Separately, Congress is facing an Oct. 1 deadline on annual funding for the fiscal year. Leaders on the appropriations funding committees have not sent the White House any fiscal 2022 legislation, prompting the House to approve a stopgap funding bill by a vote of 220-211. The bill would extend fiscal funding authority through Dec. 3. The Senate has not scheduled consideration of the legislation.

“This legislation will allow Congress to negotiate full-year government funding bills that make historic and transformative investments to benefit working families,” said Appropriations Committee Chairwoman Rosa DeLauro (D-Conn.). “I am proud that we have advanced this important bill and I urge the Senate to take it up without delay.”
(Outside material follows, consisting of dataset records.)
(** Comparisons: every comparison with NaN is false. *)
Definition xltb (a b : xnum) : bool :=
  match a, b with
  | NaN, _ | _, NaN => false
  | Fin x, Fin y => negb (Qle_bool y x)
  | NInf, NInf => false
  | NInf, _ => true
  | _, PInf => match a with PInf => false | _ => true end
  | _, _ => false
  end.

Definition xgtb (a b : xnum) : bool := xltb b a.

Definition xeqb (a b : xnum) : bool :=
  match a, b with
  | Fin x, Fin y => Qeq_bool x y
  | PInf, PInf | NInf, NInf => true
  | _, _ => false
  end.

Definition xleb (a b : xnum) : bool := xltb a b || xeqb a b.

Definition xabs (a : xnum) : xnum :=
  match a with
  | Fin q => Fin (Qred (Qabs q))
  | PInf | NInf => PInf
  | NaN => NaN
  end.

Definition isnan (a : xnum) : bool :=
  match a with NaN => true | _ => false end.

Definition isfinite (a : xnum) : bool :=
  match a with Fin _ => true | _ => false end.

(** Round half to even, the rounding of Python's [round] and of
    [numpy.round]. *)
Definition round_half_even (q : Q) : Z :=
  let f := Qfloor q in
  let r := (q - inject_Z f)%Q in
  match (r ?= 1 # 2)%Q with
  | Lt => f
  | Gt => f + 1
  | Eq => if Z.even f then f else f + 1
  end.

Definition qround2 (q : Q) : Q := Qred (round_half_even (q * 100)%Q # 100).

(** [round(x, 2)]: NaN and the infinities are returned unchanged. *)
Definition round2 (a : xnum) : xnum :=
  match a with
  | Fin q => Fin (qround2 q)
  | _ => a
  end.

(** Square root of a non-negative rational, to twelve decimals, rounded
    up (so that a positive argument has a positive root). *)
Definition qsqrt (q : Q) : Q :=
  match Qnum q with
  | Zpos n =>
      Qred (Z.sqrt_up (Zpos n * Zpos (Qden q) * 10 ^ 24)
              # (Qden q * 1000000000000))
  | _ => 0
  end.

Definition xsqrt (a : xnum) : xnum :=
  match a with
  | Fin q => if Qle_bool 0 q then Fin (qsqrt q) else NaN
  | PInf => PInf
  | _ => NaN
  end.

Definition of_Z (z : Z) : xnum := Fin (inject_Z z).
Definition of_nat (n : nat) : xnum := of_Z (Z.of_nat n).

Definition xsum (l : list xnum) : xnum := fold_left xadd l (Fin 0).


(** Mean of a boolean array, as [ndarray.mean]: NaN on an empty array. *)
Definition bool_mean (l : list bool) : xnum :=
  xdiv (of_nat (List.length (filter (fun b => b) l))) (of_nat (List.length l)).

End Num.
Export Num.

(* ------------------------------------------------------------------ *)
(** ** Python values: exceptions, dicts, sorting *)

Module Py.

Inductive exn : Type :=
| KeyError (key : string)
| TypeError
| ValueError
| ZeroDivisionError.

Inductive res (A : Type) : Type :=
| Ok (a : A)
| Raise (e : exn).
Arguments Ok {A} a.
Arguments Raise {A} e.

Definition bind {A B : Type} (m : res A) (k : A -> res B) : res B :=
  match m with
  | Ok a => k a
  | Raise e => Raise e
  end.

Notation "x <- m ;; k" := (bind m (fun x => k))
  (at level 61, m at next level, right associativity).

(** A dict keeps the position of a key that is assigned again. *)
Definition dict (V : Type) : Type := list (string * V).

Fixpoint dict_set {V : Type} (k : string) (v : V) (d : dict V) : dict V :=
  match d with
  | [] => [(k, v)]
  | (k', v') :: d' =>
      if String.eqb k k' then (k, v) :: d' else (k', v') :: dict_set k v d'
  end.

Fixpoint dict_get {V : Type} (k : string) (d : dict V) : option V :=
  match d with
  | [] => None
  | (k', v) :: d' => if String.eqb k k' then Some v else dict_get k d'
  end.

(** [for col in cols: result[col] = body(col)], where the body may also
    leave the dict alone ([None]) or raise. *)
Fixpoint for_each {V : Type} (body : string -> res (option V))
    (cols : list string) (result : dict V) : res (dict V) :=
  match cols with
  | [] => Ok result
  | col :: rest =>
      o <- body col ;;
      for_each body rest
        (match o with Some v => dict_set col v result | None => result end)
  end.

(** A loop body that assigns on every pass. *)
Definition assign {V : Type} (f : string -> res V) (col : string)
    : res (option V) :=
  e <- f col ;; Ok (Some e).

(** Python's division of two ints. *)
Definition py_div (a b : Z) : res xnum :=
  if b =? 0 then Raise ZeroDivisionError else Ok (xdiv (of_Z a) (of_Z b)).

Section Sorting.
Context {A : Type} (leb : A -> A -> bool).

Fixpoint insert_sorted (x : A) (l : list A) : list A :=
  match l with
  | [] => [x]
  | y :: l' => if leb x y then x :: l else y :: insert_sorted x l'
  end.

Definition sorted (l : list A) : list A := fold_right insert_sorted [] l.
End Sorting.

(** Successive differences of a list, [Series.diff] without its leading
    missing entry. *)
Fixpoint diffs (l : list Z) : list Z :=
  match l with
  | a :: (b :: _) as l' => (b - a) :: diffs l'
  | _ => []
  end.

(** [Series.median] of a list without missing values. *)
Definition median (l : list Q) : xnum :=
  let s := sorted Qle_bool l in
  let n := List.length s in
  match n with
  | O => NaN
  | _ =>
      if Nat.even n
      then Fin (Qred ((nth (n / 2 - 1) s 0%Q + nth (n / 2) s 0%Q) / 2))
      else Fin (Qred (nth (n / 2) s 0%Q))
  end.

Definition NS_PER_SECOND : Z := 1000000000.

(** [Timedelta.total_seconds] of a difference given in nanoseconds. *)
Definition total_seconds (d : Z) : Q := Qred (d # 1000000000).

End Py.
Export Py.

(* ------------------------------------------------------------------ *)
(** ** The table *)

Module Frame.

(** A column by dtype.  A numeric column holds NaN for a missing value, an
    object column of text holds None, a datetime64[ns] column holds NaT
    ([None]); timestamps are nanoseconds since the epoch. *)
Inductive column : Type :=
| NumCol (xs : list xnum)
| TextCol (xs : list (option string))
| TimeCol (xs : list (option Z)).

Record DataFrame : Type := mkDataFrame {
  nrows : nat;
  columns : list (string * column)
}.

Definition col_len (c : column) : nat :=
  match c with
  | NumCol xs => List.length xs
  | TextCol xs => List.length xs
  | TimeCol xs => List.length xs
  end.

(** Every column has one value per row and column names are unique. *)
Definition well_formed (df : DataFrame) : Prop :=
  Forall (fun c => col_len (snd c) = nrows df) (columns df) /\
  NoDup (map fst (columns df)).

Definition column_names (df : DataFrame) : list string :=
  map fst (columns df).

(** [col in df.columns] *)
Definition has_column (df : DataFrame) (col : string) : bool :=
  existsb (String.eqb col) (column_names df).

(** [df[col]] *)
Definition getitem (df : DataFrame) (col : string) : res column :=
  match dict_get col (columns df) with
  | Some c => Ok c
  | None => Raise (KeyError col)
  end.


(** [len(df)] and [df.size] *)
Definition len (df : DataFrame) : nat := nrows df.
Definition size (df : DataFrame) : nat := (nrows df * List.length (columns df))%nat.

Definition is_none {A : Type} (o : option A) : bool :=
  match o with None => true | Some _ => false end.

(** [Series.isnull] *)
Definition isnull (c : column) : list bool :=
  match c with
  | NumCol xs => map isnan xs
  | TextCol xs => map is_none xs
  | TimeCol xs => map is_none xs
  end.

Definition count_true (l : list bool) : nat :=
  List.length (filter (fun b => b) l).

(** The values of a numeric column.  The numeric reductions and the
    comparisons with a number are taken on float64/int64 columns; on a
    column of text pandas raises TypeError, and the embedding raises it
    on every dtype that is not numeric. *)
Definition numeric (c : column) : res (list xnum) :=
  match c with
  | NumCol xs => Ok xs
  | _ => Raise TypeError
  end.

Definition dropna_num (xs : list xnum) : list xnum :=
  filter (fun x => negb (isnan x)) xs.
The funding bill also would provide nearly $30 billion in aid for victims of natural disasters, and it would suspend the statutory federal debt limit through the end of 2022. Treasury Secretary Janet Yellen has warned Congress to prepare for a crisis if federal lawmakers fail to raise the nation’s debt ceiling.

Although the stopgap measure would avert a partial government shutdown, it would impede certain funding increases across the departments. Earlier this year, a House panel approved $84.1 billion in discretionary spending for the U.S. Department of Transportation. The legislation would dedicate an additional $8.7 billion, or more than an 11% increase from the fiscal 2021 level.